[Task objective]
In the data below, find each line containing the string "else" and return it.

(Collected data)
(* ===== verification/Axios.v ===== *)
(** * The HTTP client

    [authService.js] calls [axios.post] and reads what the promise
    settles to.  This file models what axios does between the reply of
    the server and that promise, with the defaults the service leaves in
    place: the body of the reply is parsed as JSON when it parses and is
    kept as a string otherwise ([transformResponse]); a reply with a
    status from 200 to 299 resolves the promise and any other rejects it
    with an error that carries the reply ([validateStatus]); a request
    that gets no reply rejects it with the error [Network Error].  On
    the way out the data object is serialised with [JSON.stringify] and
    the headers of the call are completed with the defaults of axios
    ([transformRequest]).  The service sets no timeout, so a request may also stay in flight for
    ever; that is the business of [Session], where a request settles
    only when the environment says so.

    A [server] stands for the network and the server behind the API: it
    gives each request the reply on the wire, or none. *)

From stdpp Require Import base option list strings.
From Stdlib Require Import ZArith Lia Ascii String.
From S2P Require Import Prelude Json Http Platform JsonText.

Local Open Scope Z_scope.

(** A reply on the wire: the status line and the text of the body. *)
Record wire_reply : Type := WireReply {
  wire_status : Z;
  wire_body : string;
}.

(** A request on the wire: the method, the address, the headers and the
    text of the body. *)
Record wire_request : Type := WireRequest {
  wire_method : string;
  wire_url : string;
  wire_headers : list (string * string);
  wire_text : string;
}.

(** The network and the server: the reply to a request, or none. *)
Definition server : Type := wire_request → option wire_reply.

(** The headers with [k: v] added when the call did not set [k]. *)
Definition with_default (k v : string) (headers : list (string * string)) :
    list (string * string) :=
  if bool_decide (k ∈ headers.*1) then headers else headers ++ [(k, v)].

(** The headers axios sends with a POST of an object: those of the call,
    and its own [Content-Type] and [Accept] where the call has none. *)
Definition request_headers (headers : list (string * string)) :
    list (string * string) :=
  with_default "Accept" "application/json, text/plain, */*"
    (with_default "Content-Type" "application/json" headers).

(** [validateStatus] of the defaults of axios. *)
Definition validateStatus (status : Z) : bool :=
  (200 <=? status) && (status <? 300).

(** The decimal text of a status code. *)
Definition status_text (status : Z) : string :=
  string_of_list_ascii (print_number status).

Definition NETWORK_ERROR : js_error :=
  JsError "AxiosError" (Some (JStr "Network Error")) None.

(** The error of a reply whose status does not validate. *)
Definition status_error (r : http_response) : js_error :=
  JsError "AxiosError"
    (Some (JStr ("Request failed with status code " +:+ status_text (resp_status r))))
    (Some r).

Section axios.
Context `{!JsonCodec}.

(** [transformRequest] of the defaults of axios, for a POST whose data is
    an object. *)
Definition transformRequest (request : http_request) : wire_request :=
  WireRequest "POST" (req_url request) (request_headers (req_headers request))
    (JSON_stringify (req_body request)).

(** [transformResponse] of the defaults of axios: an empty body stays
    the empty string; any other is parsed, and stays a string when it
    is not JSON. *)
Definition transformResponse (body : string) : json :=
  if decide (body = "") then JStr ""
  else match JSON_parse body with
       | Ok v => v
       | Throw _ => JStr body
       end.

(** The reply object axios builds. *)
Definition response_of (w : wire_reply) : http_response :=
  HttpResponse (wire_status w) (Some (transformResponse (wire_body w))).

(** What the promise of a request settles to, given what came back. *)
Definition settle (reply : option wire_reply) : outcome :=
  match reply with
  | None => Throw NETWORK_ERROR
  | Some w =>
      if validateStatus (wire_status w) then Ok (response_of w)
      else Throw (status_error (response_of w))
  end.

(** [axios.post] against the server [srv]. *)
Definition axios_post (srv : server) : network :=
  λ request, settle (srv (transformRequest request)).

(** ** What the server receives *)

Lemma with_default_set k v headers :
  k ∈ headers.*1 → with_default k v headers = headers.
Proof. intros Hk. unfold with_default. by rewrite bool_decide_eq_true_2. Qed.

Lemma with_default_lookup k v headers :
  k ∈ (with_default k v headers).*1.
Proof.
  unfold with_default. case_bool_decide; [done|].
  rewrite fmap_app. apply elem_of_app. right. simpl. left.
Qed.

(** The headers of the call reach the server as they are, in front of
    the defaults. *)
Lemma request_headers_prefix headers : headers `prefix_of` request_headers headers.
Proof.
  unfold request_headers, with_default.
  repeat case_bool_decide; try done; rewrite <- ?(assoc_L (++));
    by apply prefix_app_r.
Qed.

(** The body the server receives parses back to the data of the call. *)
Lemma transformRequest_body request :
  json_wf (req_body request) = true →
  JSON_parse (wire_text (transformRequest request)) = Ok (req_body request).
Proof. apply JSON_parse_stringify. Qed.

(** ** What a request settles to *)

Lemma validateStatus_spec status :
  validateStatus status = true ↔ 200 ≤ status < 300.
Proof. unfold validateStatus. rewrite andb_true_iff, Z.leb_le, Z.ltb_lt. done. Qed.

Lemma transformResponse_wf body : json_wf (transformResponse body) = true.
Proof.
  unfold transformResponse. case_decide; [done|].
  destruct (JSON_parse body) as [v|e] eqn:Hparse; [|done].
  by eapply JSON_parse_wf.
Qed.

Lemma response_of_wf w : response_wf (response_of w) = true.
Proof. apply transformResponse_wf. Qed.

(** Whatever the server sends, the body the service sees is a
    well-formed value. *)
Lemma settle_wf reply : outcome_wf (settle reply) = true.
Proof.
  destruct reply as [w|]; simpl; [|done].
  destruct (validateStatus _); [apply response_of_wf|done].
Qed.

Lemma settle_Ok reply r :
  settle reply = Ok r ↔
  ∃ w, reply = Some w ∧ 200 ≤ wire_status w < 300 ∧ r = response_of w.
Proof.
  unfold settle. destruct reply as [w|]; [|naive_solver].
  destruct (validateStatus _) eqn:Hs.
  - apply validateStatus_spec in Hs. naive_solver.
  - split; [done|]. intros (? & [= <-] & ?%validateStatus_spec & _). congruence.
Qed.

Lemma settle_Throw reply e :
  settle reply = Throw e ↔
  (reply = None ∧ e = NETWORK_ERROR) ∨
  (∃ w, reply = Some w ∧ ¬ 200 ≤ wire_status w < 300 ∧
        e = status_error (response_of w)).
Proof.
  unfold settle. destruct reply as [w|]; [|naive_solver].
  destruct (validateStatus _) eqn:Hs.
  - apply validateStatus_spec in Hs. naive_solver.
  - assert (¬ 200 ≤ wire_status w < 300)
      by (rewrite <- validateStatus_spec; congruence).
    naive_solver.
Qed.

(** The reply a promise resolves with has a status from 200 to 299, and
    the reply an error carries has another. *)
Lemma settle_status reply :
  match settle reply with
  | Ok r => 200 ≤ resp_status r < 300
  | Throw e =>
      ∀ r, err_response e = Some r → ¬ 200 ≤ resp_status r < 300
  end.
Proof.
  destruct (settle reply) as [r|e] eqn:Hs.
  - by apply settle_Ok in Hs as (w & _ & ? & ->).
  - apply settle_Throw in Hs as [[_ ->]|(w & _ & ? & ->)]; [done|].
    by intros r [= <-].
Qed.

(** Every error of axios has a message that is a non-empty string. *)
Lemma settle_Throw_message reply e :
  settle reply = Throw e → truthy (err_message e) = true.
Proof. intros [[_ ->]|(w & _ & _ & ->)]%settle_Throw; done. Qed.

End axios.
--
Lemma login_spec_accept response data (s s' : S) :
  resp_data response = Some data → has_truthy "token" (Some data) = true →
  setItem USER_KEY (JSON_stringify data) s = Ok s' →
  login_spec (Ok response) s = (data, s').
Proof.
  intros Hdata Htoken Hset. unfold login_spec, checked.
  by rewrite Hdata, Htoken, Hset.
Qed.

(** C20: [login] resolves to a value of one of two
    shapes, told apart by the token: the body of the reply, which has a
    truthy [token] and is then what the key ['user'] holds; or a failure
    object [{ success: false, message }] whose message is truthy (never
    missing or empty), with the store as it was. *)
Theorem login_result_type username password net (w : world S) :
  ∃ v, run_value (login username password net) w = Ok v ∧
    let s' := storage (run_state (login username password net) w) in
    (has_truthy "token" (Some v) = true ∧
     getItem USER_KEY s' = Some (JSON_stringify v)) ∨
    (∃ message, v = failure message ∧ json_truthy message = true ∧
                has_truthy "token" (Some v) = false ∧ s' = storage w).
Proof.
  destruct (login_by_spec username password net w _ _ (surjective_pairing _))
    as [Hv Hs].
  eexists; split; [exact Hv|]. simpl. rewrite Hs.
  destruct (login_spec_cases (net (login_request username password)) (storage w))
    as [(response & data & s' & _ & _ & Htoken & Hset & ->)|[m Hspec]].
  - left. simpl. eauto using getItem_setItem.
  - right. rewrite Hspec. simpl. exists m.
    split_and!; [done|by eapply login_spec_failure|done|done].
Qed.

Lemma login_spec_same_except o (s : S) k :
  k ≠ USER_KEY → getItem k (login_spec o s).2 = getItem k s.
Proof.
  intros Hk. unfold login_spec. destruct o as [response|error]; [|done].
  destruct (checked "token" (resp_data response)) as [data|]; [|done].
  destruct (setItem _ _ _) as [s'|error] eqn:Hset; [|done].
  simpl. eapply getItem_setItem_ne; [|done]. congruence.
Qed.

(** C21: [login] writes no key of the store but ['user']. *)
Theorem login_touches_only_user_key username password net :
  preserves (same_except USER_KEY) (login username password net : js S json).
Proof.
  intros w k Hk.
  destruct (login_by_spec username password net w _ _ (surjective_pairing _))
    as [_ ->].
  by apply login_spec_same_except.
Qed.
--
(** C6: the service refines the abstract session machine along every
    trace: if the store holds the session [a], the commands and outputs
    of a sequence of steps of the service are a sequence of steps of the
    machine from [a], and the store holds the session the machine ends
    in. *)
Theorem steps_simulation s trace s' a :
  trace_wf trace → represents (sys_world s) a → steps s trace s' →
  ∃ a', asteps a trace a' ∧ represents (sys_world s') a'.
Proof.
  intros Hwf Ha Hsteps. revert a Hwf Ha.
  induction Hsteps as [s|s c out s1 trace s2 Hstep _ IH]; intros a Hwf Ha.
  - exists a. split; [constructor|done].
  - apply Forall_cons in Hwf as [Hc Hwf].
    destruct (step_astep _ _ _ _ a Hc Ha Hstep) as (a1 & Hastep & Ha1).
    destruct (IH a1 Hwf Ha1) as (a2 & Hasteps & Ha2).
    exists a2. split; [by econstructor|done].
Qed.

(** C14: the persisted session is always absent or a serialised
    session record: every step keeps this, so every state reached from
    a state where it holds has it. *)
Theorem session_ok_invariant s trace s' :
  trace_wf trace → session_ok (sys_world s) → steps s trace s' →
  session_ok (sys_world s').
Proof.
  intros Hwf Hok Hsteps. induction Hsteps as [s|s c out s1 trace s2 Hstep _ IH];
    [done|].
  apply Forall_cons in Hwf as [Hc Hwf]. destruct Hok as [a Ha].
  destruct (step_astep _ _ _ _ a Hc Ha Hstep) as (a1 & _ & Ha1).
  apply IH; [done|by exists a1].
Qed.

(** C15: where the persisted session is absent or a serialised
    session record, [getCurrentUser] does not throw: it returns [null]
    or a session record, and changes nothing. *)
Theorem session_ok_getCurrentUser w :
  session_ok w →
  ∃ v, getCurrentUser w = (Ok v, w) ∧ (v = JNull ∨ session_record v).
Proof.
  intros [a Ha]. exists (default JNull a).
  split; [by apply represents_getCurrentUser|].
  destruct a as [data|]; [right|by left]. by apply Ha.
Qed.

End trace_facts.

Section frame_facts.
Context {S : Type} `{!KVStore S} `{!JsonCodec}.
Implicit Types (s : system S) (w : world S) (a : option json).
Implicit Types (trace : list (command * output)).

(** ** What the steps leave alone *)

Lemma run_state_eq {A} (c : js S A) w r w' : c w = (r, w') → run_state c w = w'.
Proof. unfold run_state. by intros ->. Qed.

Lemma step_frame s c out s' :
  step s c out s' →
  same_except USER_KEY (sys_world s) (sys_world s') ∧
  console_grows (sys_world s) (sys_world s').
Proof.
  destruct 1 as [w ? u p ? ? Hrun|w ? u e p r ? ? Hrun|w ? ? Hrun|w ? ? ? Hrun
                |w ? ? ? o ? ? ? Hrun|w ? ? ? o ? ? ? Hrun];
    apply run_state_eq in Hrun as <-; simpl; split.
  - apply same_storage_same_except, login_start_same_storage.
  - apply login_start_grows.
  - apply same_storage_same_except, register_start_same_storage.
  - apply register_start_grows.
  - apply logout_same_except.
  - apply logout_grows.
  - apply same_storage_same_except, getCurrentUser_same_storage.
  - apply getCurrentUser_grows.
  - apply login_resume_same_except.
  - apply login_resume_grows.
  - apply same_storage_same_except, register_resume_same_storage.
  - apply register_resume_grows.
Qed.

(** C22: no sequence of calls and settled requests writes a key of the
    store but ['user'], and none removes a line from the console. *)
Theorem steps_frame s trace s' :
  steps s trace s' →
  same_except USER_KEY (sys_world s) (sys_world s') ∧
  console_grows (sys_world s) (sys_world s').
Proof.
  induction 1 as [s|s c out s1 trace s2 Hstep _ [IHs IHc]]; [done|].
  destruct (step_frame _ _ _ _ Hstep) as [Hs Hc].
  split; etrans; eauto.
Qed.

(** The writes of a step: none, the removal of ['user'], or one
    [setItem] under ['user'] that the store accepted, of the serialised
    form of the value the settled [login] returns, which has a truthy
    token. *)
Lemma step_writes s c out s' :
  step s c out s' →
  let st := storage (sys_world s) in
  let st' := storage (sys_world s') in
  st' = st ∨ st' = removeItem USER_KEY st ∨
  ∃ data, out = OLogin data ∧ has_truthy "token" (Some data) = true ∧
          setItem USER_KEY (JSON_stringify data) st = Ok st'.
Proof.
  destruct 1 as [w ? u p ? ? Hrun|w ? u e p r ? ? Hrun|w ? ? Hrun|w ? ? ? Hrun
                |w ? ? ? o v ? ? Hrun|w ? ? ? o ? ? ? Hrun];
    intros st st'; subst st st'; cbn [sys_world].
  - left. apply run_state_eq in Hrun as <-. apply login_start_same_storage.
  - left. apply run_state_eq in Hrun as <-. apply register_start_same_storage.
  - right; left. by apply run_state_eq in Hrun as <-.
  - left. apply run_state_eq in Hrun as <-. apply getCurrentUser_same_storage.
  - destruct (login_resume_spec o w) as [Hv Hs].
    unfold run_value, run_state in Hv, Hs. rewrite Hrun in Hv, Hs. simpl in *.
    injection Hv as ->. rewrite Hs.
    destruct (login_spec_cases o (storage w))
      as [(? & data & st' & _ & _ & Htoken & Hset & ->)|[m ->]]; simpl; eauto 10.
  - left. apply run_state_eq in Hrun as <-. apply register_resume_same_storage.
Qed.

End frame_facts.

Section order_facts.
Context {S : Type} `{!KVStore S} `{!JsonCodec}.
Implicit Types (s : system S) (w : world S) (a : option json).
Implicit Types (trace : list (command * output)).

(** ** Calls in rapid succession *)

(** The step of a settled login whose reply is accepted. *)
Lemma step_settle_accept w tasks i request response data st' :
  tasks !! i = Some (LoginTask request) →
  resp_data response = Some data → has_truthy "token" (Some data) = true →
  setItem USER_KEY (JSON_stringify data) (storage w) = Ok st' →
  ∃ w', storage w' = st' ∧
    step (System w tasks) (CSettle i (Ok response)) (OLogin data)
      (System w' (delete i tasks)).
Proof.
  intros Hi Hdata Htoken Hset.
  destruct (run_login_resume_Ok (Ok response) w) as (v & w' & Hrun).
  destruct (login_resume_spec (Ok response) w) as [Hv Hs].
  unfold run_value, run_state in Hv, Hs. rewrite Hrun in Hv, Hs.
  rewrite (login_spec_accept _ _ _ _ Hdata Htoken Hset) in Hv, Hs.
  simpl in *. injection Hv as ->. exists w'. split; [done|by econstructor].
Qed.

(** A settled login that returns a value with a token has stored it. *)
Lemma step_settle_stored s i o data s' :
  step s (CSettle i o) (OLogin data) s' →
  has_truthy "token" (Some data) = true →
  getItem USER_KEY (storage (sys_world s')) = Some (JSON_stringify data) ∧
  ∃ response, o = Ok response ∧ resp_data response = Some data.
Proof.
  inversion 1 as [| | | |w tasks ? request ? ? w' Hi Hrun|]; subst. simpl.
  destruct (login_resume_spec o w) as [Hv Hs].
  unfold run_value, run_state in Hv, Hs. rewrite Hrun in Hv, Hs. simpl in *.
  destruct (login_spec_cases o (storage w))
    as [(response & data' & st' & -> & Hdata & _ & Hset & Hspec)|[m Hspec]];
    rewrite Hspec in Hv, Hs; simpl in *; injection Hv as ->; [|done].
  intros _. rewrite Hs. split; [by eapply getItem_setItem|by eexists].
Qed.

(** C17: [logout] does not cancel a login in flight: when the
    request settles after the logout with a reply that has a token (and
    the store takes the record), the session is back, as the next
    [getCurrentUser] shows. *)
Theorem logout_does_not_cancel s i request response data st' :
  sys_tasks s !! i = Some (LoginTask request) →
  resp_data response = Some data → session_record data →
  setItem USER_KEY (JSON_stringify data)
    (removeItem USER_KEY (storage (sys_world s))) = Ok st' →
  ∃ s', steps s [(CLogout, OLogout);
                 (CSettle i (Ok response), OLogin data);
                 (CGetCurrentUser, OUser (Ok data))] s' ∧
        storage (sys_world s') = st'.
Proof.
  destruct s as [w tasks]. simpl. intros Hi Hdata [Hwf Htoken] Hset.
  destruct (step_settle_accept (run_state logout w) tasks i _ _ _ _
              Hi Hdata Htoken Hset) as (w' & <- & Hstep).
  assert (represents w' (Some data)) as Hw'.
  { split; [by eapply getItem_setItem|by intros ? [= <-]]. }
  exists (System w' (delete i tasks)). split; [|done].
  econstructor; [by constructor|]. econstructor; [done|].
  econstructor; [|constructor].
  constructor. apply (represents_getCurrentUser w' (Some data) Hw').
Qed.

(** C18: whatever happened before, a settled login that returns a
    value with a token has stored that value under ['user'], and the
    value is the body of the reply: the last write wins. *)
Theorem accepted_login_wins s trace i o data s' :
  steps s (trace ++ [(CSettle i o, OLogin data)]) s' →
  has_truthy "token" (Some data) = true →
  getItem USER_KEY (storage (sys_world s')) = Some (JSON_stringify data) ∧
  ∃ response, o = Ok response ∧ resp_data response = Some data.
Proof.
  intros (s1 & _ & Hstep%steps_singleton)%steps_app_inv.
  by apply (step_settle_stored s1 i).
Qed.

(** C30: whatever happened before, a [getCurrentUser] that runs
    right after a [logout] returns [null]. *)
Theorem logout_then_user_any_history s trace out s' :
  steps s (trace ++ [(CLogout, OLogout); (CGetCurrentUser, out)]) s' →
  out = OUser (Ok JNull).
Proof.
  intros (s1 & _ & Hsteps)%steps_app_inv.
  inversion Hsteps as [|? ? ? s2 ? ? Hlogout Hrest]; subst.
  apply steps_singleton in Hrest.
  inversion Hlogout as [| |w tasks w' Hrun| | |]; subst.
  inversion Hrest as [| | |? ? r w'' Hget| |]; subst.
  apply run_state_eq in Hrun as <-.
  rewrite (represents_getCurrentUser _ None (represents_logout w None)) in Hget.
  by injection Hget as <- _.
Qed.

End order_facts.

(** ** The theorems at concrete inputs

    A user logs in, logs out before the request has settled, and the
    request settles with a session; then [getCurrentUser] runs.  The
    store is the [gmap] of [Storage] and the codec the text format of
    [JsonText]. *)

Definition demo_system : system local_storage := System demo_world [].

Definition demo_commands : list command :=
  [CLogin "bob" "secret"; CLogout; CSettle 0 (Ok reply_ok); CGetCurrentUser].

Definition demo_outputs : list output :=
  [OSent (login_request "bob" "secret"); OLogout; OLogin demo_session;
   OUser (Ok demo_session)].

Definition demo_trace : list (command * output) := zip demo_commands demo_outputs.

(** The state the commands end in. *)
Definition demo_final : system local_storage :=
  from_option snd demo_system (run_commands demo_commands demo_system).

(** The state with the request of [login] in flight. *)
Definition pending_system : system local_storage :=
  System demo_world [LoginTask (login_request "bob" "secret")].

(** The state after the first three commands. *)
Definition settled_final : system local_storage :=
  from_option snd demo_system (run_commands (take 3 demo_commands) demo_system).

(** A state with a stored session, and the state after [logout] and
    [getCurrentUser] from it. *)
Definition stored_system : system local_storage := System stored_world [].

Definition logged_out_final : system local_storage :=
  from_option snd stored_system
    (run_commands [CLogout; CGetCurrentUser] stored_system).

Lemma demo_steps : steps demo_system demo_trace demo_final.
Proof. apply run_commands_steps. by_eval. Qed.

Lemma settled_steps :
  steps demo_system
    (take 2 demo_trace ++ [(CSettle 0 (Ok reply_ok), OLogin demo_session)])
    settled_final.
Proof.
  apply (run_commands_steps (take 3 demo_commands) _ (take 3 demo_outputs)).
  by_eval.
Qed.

[Problem solution]
  if bool_decide (k ∈ headers.*1) then headers else headers ++ [(k, v)].
  else match JSON_parse body with
      else Throw (status_error (response_of w))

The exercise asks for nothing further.